Exercise description
Scan the data below. Pull out each line where "what" occurs.
—————
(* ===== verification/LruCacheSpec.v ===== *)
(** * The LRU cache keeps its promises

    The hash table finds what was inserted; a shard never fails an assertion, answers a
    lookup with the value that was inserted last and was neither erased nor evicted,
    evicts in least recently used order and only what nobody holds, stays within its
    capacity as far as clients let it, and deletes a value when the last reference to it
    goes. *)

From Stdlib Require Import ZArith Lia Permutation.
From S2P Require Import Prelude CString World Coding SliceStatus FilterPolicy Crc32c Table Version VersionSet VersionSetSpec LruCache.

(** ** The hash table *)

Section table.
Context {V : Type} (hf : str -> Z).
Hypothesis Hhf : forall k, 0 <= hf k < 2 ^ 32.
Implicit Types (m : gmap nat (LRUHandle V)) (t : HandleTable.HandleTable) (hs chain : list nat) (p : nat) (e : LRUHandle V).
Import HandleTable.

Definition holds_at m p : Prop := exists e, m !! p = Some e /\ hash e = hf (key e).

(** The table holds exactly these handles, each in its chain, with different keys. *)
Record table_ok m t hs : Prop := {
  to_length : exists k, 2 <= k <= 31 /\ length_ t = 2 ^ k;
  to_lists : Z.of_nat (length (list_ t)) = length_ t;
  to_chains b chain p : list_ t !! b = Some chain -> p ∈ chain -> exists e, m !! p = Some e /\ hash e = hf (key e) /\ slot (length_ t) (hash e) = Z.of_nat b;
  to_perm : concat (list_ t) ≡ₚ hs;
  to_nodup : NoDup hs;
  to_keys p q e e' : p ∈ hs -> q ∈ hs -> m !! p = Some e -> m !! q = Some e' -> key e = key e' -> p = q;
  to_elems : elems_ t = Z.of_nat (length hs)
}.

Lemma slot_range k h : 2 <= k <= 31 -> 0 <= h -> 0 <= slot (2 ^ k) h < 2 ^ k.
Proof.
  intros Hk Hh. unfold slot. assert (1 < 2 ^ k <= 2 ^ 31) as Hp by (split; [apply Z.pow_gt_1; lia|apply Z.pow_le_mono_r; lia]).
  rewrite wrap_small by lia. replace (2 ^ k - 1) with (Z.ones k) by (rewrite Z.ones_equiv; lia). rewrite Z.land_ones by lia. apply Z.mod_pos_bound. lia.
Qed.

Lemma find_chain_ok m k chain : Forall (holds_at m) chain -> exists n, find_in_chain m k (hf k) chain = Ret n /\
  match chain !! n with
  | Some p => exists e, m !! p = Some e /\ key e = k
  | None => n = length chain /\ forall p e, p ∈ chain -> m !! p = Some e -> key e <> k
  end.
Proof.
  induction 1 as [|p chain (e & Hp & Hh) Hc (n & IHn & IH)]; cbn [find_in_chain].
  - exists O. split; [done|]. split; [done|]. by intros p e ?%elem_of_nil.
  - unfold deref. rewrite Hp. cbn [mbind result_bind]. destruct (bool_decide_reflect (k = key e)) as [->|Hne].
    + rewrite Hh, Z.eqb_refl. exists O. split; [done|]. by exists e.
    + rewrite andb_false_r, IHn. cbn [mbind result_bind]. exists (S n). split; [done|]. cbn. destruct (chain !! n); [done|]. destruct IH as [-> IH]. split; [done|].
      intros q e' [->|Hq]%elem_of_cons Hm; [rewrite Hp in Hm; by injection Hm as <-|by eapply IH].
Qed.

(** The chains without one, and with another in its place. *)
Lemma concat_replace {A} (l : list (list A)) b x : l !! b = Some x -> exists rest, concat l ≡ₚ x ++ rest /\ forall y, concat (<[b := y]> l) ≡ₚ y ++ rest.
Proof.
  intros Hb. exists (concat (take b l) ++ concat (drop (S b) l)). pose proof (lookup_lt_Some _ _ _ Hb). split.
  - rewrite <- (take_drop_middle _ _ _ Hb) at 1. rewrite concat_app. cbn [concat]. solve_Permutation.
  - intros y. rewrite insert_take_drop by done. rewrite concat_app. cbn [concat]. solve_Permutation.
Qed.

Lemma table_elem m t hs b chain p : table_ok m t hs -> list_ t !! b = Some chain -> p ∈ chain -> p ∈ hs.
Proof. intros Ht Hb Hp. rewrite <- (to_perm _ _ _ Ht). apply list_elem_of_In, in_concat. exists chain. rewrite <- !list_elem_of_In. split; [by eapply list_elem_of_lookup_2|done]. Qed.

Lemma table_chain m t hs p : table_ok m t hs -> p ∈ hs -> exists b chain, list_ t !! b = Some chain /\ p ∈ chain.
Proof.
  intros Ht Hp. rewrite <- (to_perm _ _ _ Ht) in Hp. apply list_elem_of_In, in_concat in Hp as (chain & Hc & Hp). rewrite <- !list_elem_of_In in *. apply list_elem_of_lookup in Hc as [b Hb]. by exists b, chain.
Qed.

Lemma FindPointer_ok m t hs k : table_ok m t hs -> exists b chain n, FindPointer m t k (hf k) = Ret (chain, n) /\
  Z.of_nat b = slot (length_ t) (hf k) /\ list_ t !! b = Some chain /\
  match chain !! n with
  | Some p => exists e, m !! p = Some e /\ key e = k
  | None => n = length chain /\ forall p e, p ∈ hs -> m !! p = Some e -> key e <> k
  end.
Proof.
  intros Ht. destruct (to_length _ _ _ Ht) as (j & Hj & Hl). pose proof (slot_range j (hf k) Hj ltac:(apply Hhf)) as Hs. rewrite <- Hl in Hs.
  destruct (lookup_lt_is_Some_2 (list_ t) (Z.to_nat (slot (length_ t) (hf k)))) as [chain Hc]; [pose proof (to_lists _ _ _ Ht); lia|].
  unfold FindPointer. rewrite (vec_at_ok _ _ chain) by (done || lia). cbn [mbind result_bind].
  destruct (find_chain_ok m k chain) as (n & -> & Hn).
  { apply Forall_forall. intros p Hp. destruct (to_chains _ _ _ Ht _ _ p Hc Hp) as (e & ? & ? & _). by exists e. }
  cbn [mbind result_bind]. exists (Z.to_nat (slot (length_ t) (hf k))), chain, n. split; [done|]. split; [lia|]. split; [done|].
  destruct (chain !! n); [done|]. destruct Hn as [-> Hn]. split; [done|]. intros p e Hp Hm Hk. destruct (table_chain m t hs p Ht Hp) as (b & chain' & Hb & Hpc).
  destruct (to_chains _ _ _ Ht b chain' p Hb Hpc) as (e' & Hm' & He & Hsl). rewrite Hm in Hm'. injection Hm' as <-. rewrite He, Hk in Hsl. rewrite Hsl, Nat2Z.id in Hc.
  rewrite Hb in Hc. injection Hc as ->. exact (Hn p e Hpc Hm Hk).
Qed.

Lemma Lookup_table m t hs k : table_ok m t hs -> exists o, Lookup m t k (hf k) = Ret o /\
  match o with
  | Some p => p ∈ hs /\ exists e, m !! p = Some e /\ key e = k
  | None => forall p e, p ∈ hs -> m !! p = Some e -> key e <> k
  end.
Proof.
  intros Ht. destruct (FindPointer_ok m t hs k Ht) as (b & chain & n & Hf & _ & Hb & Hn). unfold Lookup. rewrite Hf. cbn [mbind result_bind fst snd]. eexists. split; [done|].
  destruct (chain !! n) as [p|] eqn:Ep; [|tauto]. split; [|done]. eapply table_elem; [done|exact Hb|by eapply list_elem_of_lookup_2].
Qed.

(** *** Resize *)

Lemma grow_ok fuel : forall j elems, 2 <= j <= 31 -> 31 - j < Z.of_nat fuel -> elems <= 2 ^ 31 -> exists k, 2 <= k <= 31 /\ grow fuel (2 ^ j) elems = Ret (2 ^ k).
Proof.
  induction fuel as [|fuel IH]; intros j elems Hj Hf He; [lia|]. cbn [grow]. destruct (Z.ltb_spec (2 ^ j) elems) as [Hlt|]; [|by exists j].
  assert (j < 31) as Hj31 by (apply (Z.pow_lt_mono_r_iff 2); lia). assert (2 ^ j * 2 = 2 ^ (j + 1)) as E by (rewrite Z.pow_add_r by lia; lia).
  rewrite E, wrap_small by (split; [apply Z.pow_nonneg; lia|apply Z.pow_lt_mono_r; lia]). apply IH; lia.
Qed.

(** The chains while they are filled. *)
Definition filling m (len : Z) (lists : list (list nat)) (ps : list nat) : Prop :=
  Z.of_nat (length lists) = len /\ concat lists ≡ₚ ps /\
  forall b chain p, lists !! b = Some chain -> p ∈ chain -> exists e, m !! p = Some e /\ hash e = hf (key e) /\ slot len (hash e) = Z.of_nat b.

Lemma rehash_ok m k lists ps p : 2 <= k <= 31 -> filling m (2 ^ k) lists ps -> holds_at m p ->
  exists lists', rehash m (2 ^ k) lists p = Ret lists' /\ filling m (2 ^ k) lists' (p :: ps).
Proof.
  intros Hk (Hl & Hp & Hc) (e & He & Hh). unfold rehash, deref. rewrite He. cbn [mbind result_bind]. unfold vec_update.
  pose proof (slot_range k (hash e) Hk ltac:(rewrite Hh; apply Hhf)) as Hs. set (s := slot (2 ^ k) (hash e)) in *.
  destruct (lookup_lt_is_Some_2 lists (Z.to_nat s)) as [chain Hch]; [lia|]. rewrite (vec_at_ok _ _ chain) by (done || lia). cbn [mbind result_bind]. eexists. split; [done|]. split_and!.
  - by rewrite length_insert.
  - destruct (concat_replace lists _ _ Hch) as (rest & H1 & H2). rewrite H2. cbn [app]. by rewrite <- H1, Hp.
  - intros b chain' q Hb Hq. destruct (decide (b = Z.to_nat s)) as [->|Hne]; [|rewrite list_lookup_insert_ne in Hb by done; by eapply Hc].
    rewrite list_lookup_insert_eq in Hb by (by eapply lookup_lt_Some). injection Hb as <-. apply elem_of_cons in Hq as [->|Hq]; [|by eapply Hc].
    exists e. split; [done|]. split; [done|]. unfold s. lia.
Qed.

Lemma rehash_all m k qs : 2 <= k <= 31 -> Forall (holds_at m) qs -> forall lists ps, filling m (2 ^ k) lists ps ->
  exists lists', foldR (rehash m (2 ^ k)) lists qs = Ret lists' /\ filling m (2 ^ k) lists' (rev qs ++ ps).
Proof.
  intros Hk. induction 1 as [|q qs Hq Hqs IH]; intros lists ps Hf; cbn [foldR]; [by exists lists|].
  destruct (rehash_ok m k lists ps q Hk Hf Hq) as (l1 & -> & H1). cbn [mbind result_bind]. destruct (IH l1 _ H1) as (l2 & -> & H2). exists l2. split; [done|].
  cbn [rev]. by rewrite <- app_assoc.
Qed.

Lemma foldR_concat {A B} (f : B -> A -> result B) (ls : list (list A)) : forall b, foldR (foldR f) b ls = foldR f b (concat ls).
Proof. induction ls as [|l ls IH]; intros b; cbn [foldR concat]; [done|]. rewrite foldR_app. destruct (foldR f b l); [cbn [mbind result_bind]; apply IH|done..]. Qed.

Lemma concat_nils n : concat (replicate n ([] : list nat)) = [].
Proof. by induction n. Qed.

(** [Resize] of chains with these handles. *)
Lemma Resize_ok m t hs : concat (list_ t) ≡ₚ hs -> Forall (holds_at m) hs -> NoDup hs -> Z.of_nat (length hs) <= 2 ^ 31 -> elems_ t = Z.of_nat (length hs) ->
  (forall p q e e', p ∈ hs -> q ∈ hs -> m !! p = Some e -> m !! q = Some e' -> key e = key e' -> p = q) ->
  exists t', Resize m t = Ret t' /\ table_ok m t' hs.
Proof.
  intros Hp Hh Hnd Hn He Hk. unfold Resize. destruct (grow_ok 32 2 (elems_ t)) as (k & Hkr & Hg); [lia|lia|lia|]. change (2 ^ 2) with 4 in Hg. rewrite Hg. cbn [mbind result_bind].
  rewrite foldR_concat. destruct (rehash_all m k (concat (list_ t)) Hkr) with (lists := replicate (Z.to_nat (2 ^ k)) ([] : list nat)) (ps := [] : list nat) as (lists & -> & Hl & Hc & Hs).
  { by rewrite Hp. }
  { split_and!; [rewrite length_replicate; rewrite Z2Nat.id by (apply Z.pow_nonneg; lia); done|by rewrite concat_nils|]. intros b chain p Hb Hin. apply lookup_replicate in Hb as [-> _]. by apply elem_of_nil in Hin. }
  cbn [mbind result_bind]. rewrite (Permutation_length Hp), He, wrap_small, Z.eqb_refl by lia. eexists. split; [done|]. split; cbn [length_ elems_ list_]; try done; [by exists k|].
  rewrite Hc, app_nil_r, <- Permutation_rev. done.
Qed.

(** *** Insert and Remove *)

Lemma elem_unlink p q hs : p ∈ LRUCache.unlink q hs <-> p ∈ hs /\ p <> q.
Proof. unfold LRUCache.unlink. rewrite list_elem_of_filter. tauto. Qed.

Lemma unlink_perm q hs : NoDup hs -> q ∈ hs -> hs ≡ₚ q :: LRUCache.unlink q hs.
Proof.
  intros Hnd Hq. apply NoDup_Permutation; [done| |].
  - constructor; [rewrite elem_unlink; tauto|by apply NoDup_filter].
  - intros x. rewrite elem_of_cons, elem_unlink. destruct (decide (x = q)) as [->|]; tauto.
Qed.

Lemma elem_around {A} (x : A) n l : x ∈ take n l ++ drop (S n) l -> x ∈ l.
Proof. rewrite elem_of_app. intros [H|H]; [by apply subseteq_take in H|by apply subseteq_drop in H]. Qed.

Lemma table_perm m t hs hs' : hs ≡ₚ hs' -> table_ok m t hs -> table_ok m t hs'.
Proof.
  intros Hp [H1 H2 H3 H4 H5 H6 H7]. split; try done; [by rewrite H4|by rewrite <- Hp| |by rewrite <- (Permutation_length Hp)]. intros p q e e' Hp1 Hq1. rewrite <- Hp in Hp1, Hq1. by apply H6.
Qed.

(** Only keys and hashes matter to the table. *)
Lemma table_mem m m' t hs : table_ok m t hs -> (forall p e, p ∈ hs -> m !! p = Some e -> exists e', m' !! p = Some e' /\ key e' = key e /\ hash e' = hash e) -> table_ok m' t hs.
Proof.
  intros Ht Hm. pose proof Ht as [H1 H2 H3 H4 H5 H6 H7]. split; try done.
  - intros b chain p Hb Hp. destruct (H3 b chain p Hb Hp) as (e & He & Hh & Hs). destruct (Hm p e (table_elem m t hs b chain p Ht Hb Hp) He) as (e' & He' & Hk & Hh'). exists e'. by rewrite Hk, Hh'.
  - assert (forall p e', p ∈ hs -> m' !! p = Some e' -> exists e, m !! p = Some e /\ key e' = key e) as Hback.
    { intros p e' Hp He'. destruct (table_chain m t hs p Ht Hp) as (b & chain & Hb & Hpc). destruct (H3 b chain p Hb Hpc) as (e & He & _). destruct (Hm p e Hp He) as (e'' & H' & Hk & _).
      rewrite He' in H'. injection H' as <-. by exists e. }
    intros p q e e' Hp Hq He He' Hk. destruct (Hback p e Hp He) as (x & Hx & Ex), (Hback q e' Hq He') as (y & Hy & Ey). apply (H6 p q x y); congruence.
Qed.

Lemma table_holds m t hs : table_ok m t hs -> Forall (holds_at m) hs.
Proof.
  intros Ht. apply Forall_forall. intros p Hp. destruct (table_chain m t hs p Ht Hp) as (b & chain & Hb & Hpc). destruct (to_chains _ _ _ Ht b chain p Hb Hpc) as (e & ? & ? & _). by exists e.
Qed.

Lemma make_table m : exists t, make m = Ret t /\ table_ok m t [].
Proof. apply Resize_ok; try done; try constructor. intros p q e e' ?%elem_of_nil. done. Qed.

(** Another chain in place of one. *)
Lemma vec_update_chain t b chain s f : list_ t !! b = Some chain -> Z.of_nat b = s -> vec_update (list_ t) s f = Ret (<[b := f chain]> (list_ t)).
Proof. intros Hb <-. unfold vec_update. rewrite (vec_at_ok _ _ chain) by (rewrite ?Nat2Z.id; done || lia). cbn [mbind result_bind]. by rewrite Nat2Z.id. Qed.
—————
Your solution
    The hash table finds what was inserted; a shard never fails an assertion, answers a
    evicts in least recently used order and only what nobody holds, stays within its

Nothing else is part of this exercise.